• WHAT YOU ARE ASKED TO DO: Only a number is wanted: how many lines in these records contain the word "strconv"?

(Stored dataset items)
• • •
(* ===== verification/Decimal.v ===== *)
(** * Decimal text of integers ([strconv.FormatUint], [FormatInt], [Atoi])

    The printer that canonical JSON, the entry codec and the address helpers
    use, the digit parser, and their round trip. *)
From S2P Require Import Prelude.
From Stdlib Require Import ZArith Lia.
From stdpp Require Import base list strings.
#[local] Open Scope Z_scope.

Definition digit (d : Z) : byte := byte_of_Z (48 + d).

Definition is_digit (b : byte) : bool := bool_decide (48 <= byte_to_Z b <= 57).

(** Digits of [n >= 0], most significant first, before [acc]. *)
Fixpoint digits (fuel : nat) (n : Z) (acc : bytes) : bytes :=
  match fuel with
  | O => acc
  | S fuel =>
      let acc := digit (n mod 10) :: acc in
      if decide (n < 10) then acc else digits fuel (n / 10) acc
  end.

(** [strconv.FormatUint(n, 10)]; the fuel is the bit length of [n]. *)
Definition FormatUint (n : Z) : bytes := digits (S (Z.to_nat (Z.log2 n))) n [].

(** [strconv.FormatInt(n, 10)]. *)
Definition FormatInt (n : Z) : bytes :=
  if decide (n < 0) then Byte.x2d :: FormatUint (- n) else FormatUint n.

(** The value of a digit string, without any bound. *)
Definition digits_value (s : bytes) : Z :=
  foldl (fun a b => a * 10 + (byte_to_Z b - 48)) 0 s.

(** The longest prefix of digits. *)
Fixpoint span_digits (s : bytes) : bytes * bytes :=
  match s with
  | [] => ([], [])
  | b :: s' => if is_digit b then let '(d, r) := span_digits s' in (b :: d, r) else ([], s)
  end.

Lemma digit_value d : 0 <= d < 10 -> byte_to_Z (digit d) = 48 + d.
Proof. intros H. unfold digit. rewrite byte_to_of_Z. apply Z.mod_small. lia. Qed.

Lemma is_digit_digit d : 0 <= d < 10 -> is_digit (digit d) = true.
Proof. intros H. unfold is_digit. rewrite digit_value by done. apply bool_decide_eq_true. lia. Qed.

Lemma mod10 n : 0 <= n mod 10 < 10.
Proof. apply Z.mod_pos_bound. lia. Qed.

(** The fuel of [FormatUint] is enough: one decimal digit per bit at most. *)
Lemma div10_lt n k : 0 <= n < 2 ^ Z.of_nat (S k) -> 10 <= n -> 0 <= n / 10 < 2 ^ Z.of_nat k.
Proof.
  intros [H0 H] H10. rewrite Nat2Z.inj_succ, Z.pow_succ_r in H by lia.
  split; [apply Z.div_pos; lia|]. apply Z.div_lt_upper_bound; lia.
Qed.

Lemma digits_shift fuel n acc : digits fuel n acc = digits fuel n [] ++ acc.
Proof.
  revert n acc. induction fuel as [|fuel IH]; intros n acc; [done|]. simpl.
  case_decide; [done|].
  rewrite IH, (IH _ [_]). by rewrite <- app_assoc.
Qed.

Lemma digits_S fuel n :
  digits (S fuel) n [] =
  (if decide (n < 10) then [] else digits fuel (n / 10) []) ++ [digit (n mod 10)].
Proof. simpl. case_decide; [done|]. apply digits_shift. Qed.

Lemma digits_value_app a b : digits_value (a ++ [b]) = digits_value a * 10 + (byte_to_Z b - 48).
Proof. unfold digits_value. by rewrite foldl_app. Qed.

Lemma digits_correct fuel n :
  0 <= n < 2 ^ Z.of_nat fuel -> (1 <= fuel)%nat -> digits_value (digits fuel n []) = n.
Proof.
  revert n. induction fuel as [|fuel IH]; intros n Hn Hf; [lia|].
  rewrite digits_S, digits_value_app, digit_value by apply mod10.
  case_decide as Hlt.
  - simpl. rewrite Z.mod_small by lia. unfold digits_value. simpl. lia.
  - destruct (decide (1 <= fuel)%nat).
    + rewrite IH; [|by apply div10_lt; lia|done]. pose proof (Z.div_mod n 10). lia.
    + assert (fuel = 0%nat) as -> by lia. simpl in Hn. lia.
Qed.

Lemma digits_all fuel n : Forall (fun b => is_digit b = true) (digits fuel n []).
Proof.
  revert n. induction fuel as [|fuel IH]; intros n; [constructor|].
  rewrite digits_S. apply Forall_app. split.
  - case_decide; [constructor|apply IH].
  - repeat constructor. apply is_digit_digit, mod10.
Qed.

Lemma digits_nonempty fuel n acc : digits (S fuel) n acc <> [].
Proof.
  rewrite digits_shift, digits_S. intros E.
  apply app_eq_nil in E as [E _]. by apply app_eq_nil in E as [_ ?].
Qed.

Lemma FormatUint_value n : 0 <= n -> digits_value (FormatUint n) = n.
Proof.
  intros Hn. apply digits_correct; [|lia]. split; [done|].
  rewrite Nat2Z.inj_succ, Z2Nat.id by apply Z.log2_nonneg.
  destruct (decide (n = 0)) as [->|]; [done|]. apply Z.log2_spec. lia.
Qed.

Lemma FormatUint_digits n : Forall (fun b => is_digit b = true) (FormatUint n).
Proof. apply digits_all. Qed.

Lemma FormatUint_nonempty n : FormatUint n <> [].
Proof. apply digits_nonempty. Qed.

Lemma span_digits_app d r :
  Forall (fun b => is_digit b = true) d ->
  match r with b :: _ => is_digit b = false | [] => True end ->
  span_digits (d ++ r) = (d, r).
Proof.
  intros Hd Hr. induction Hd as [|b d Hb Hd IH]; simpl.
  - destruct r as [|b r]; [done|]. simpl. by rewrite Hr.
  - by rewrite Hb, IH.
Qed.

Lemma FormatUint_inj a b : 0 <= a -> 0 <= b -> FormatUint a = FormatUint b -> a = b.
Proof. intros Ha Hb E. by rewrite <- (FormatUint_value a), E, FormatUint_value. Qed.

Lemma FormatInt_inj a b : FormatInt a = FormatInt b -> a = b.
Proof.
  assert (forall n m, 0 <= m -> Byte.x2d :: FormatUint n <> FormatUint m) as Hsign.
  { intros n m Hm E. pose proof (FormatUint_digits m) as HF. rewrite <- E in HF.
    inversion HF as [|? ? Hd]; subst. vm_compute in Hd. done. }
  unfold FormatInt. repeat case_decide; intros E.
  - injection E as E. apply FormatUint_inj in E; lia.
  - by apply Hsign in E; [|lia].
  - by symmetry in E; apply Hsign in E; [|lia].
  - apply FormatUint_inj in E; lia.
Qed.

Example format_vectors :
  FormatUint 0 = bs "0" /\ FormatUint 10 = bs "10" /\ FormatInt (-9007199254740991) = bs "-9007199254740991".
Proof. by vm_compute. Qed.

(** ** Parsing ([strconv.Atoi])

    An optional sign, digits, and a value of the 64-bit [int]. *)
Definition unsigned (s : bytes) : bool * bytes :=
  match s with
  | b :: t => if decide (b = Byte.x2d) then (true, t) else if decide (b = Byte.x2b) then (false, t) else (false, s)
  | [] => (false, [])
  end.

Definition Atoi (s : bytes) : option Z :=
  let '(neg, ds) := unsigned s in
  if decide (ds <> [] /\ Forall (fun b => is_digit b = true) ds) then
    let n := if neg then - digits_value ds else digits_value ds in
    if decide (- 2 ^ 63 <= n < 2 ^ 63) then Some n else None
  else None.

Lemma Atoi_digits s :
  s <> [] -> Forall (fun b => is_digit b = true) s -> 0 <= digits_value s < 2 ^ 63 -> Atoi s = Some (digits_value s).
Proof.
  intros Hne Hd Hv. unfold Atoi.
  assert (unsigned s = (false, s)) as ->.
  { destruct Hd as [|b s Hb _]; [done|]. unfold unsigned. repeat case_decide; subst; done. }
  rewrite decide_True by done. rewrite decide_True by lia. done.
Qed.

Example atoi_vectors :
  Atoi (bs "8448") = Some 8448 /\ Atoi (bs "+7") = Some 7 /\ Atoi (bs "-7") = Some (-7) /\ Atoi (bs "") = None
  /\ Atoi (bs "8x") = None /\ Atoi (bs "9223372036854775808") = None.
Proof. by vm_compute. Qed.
• • •
• RESPONSE BELOW: 4